Ames soupira. « Je sais que c’est bizarre mais nous sommes traditionnels. Nous appartenons à une fédération basée au Japon. Nous sommes fiers de maintenir les traditions de- »

Chad a interrompu l’argumentaire de vente pratiqué, réalisant que cela allait mal et qu’il ne se souciait pas vraiment de ce problème de toute façon. « Ouais, ouais, ça va. Mais vous manquez mon point. Les ragheads sont dans mon quartier bizarre. Ils ont donné ma sœur bak-bak. Ils pourraient me poursuivre. Ils-« 

«Whoa, tiens bon. Ta soeur? Ils quoi? Qu’est-ce que le bak-bak? Vous dites qu’ils ont fait quelque chose à la petite Amelia? « 

Chad s’est rendu compte qu’Ames l’avait mal compris. « Non, ils- » Il s’arrêta, se souvenant qu’Ames avait toujours eu le béguin pour Amelia, Dieu sait pourquoi. Il pourrait l’utiliser. «Je veux dire, oui. Ils l’ont fait. Ils ont joué avec elle, mec. Elle est vraiment bouleversée. « 

« Quoi? Qu’ont-ils fait? »

« Tu sais. La tête de chiffon a essayé, tu sais, de la déranger. Amelia s’est à peine éloignée. J’ai dû enlever ses pantoufles pour courir. » Eh bien… elle a enlevé ses pantoufles, non?

« Attends, mec, attends. » La voix d’Ames était en colère maintenant. «Il a essayé de la violer?

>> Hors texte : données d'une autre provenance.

Lemma client_non_200_is_api_error_witness :
  streamlit_app.predict_price
    (client_double.requests_post (Ret (client_double.response 422 (Ret (PyList [])))))
    client_double.is_RequestException
    (GemstoneData_dict schema_extra_example) tt =
    (Ret (PyDict [ ("status", PyStr "error");
                   ("message", PyStr "API Error: 422") ]), tt).
Proof.
  apply (client_non_200_is_api_error
           (client_double.requests_post
              (Ret (client_double.response 422 (Ret (PyList [])))))
           client_double.is_RequestException
           (GemstoneData_dict schema_extra_example) tt
           (client_double.response 422 (Ret (PyList []))) tt).
  - reflexivity.
  - simpl. lia.
Defined.

Lemma client_exception_handling_witness :
  streamlit_app.predict_price
    (client_double.requests_post (Raise (Exn "ConnectionError" "connection refused")))
    client_double.is_RequestException
    (GemstoneData_dict schema_extra_example) tt =
    (Ret (PyDict [ ("status", PyStr "error");
                   ("message", PyStr "Connection error: connection refused") ]), tt)
  /\ streamlit_app.predict_price
       (client_double.requests_post
          (Ret (client_double.response 200 (Raise (Exn "ValueError" "not JSON")))))
       client_double.is_RequestException
       (GemstoneData_dict schema_extra_example) tt =
     (Raise (Exn "ValueError" "not JSON"), tt).
Proof.
  split.
  - apply (client_exception_handling
             (client_double.requests_post
                (Raise (Exn "ConnectionError" "connection refused")))
             client_double.is_RequestException
             (GemstoneData_dict schema_extra_example) tt
             (Exn "ConnectionError" "connection refused") tt).
    left. reflexivity.
  - apply (client_exception_handling
             (client_double.requests_post
                (Ret (client_double.response 200 (Raise (Exn "ValueError" "not JSON")))))
             client_double.is_RequestException
             (GemstoneData_dict schema_extra_example) tt
             (Exn "ValueError" "not JSON") tt).
    right. eexists _, _. repeat split; reflexivity.
Defined.
(** X13. A click on the delete button of a template does nothing when the
    user does not confirm.  When the user confirms, every template with the
    id leaves the store and the others stay in their order (so the store is
    the same when no template has the id), the store is written to
    [localStorage] if the write succeeds, and the component list and the
    components of the templates are untouched. *)
Theorem deleteTemplate_spec (templateId : Z) (confirmed ok : bool) (w : World) :
  let w' := templateList_delete templateId confirmed ok w in
  (confirmed = false → w' = w)
  ∧ (confirmed = true →
     templates w' = filter (λ t, Template.id t ≠ templateId) (templates w)
     ∧ (templateId ∉ Template.id <$> templates w')
     ∧ (templateId ∉ Template.id <$> templates w → templates w' = templates w)
     ∧ localStorage w' = (if ok then Some (snapshot w') else localStorage w))
  ∧ live w' = live w
  ∧ (∀ t, stored w' t = stored w t).
Proof.
  intros w'. unfold w', templateList_delete. split_and!.
  - by intros ->.
  - intros ->. destruct ok; cbn; split_and!; try done.
    + intros (t & Hid & [Hne _]%list_elem_of_filter)%list_elem_of_fmap. congruence.
    + apply filter_template_absent.
    + intros (t & Hid & [Hne _]%list_elem_of_filter)%list_elem_of_fmap. congruence.
    + apply filter_template_absent.
  - by destruct confirmed, ok.
  - intros t. by destruct confirmed, ok.
Qed.

(** X14. A click on the load button of a template changes nothing when no
    template has the id.  Otherwise the first template with the id is
    loaded: the component list becomes a copy of its components, the
    variable form and the preview follow, the stored values of the
    variables are kept and the store is untouched. *)
Theorem loadTemplate_spec (templateId : Z) (w : World) :
  wellFormed w →
  let w' := templateList_load templateId w in
  (templateId ∉ Template.id <$> templates w → w' = w)
  ∧ (templateId ∈ Template.id <$> templates w →
     ∃ i t,
       templates w !! i = Some t ∧ Template.id t = templateId
       ∧ (∀ j t', templates w !! j = Some t' → j < i → Template.id t' ≠ templateId)
       ∧ live w' = stored w t
       ∧ variableForm w' = detectVariables (stored w t)
       ∧ livePreview w' = trim (substitute (variables w') (fullText (stored w t)))
       ∧ (∀ name v, getProperty (variables w) name = Some v →
                    getProperty (variables w') name = Some v)
       ∧ snapshot w' = snapshot w).
Proof.
  intros Hwf w'. split.
  - intros Habs. unfold w', templateList_load, findTemplate.
    destruct (list_find _ _) as [[i t]|] eqn:E; [|done].
    apply list_find_Some in E as (Hi & Hid & _). exfalso. apply Habs.
    apply list_elem_of_fmap. exists t. split; [done|].
    by apply list_elem_of_lookup_2 in Hi.
  - intros Hin.
    destruct (findTemplate w templateId) as [t|] eqn:Hfind.
    + pose proof Hfind as Hfind'. unfold findTemplate in Hfind'.
      destruct (list_find _ _) as [[i t']|] eqn:E; [|done].
      injection Hfind' as ->. apply list_find_Some in E as (Hi & Hid & Hfirst).
      destruct (load_spec templateId t w Hwf Hfind) as (_ & _ & Hlive & _).
      destruct (load_heap templateId w Hwf) as (_ & Hpres & Hts).
      pose proof (inSync_upd) as Hsync.
      assert (Hs : inSync w').
      { unfold w', templateList_load, jsonClone. rewrite Hfind.
        destruct (allocComponents _ w) as [newArr w1]. apply inSync_upd. }
      destruct Hs as (Hform & _ & Hprev). fold w' in Hlive. rewrite Hlive in *.
      exists i, t. split_and!; try done.
      * intros name v Hget.
        apply (step_keeps_value (LoadTemplate templateId) w w' name v);
          [done | done | discriminate].
      * by apply snapshot_preserved.
    + exfalso. unfold findTemplate in Hfind.
      destruct (list_find _ _) as [[i t']|] eqn:E; [done|].
      apply list_find_None in E. rewrite Forall_forall in E.
      apply list_elem_of_fmap in Hin as (t & Hid & Ht). by apply (E t Ht).
Qed.
(** * preprocess.py: CT/PET volume preprocessing, verified

    A shallow embedding of [src/preprocess.py] and of the array-library
    operations it calls, followed by the properties established about it.

    Layout of the development:
    - [py]         Python-level outcomes (a value or a raised exception);
    - [np]         the NumPy operations the program uses: n-d arrays as nested
                   lists, [int16] wrap-around, binary64 arithmetic (the kernel's
                   primitive floats), [np.unique], [np.argmax], [np.round];
    - [ndimage]    [scipy.ndimage]: binary erosion, dilation, closing, and
                   the spline [zoom];
    - [measure]    [skimage.measure.label];
    - [preprocess] the functions of [src/preprocess.py], line by line;
    - [driver]     its callers [load_image] and [display_ct_pet], from what
                   was read from disk on;
    - the theory: one section per function of the program. *)

From Stdlib Require Import ZArith List Bool Lia Arith.
From Stdlib Require Import QArith Qround Qabs Lqa.
From Stdlib Require Import Floats.
From Stdlib Require Import Sorted Permutation.
Import ListNotations.
Open Scope Z_scope.


(** * Part I: the embedding *)

(** ** Python-level outcomes *)

Module py.

(** The exceptions that can leave the functions of [preprocess.py].  The first
    three are raised by Python and by the array libraries.  The last two are the
    error kinds the specification names for the resampler and the Hounsfield
    converter; no statement of the program raises them. *)
Inductive exn : Set :=
| IndexError
| ValueError
| OverflowError
| NonPositiveSpacingError
| PrecisionOverflowError.

Inductive result (A : Type) : Type :=
| Ok (a : A)
| Raise (e : exn).

Arguments Ok {A} a.
Arguments Raise {A} e.

Definition bind {A B : Type} (r : result A) (k : A -> result B) : result B :=
  match r with
  | Ok a => k a
  | Raise e => Raise e
  end.

Definition is_ok {A : Type} (r : result A) : bool :=
  match r with Ok _ => true | Raise _ => false end.

End py.

Notation "x <- c ;; k" := (py.bind c (fun x => k))
  (at level 61, c at next level, right associativity).

(** ** NumPy *)

Module np.

(** *** Arrays

    An n-dimensional array is a nested list in C (row-major) order, the way
    NumPy prints it; NumPy arrays are rectangular, which [rect3] records. *)

Definition arr2 (A : Type) : Type := list (list A).
Definition arr3 (A : Type) : Type := list (list (list A)).

(** A voxel position [(i, j, k)]; coordinates are integers because the
    morphological operations and the labelling add negative offsets. *)
Definition pos : Set := (Z * Z * Z)%type.

Definition padd (p d : pos) : pos :=
  let '(i, j, k) := p in
  let '(di, dj, dk) := d in
  (i + di, j + dj, k + dk).

(** [l[i]] for an integer [i], [None] outside [0 <= i < len(l)] (no negative
    indexing: every caller below checks or saturates itself). *)
Definition zth {A : Type} (l : list A) (i : Z) : option A :=
  if i <? 0 then None else nth_error l (Z.to_nat i).

Definition get2 {A : Type} (a : arr2 A) (j k : Z) : option A :=
  match zth a j with
  | Some row => zth row k
  | None => None
  end.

C’est ce que vous dites, non? « 

Chad ressentit un sentiment de malaise le submerger. Ce mensonge blanc allait un peu plus loin qu’il ne l’avait prévu. Mais il était engagé maintenant. Il ne pouvait pas sauvegarder sans perdre toute crédibilité.

« Ouaip. Le gars est un prédateur. « 

« Avez-vous appelé les flics? »

« Bien sûr. Ils l’ont même arrêté. » C’était assez vrai. « Mais les flics ne pouvaient rien faire. Ils l’ont laissé sortir le lendemain. Nous devons faire quelque chose. »

«Comptez-moi, mon pote. Ce sonofabitch ne pourra pas marcher quand j’en aurai fini avec lui. Je vais lui botter les noix jusqu’à ce qu’elles sortent de ses oreilles.  » La voix d’Ames était rageuse et ferme. Exactement ce que Chad voulait entendre.

Quand il eut fini l’appel, Chad entra dans la maison, souriant à lui-même. Bram serait lui aussi en panne, il en était sûr. Mec était un mouton. Chad pouvait le manipuler en n’importe quoi. Ils mettraient un tel coup sur cette tête de chiffon. Chad a réfléchi… Ce serait cool d’écraser vraiment les bras et les jambes du mec, de les détruire pour qu’il ne marche plus jamais bien. Tapez sur ses doigts aussi. Et s’il pouvait obtenir cette chaude chienne psychopathe seule, il pourrait lui donner une leçon aussi. Ne pas la violer, juste jouer avec elle un peu. Montrez-lui comment respecter la race blanche.

Il repéra le plateau de bak-bak sur le comptoir de la cuisine. Il avait plutôt faim, en fait. Il en a pris un et a essayé un tout petit grignotage. Oh mon Dieu. C’était délicieux. Les couches de pâtisserie étaient croquantes et sucrées, maintenues ensemble par du miel, semblait-il, avec un saupoudrage de pistaches écrasées sur le dessus. Sainte croix gammée. Il dévora la petite pâtisserie carrée et en attrapa une autre. Pendant qu’il mangeait, il réfléchit. Il aurait besoin de prendre des notes et de planifier cette chose correctement. Il se réunissait enfin.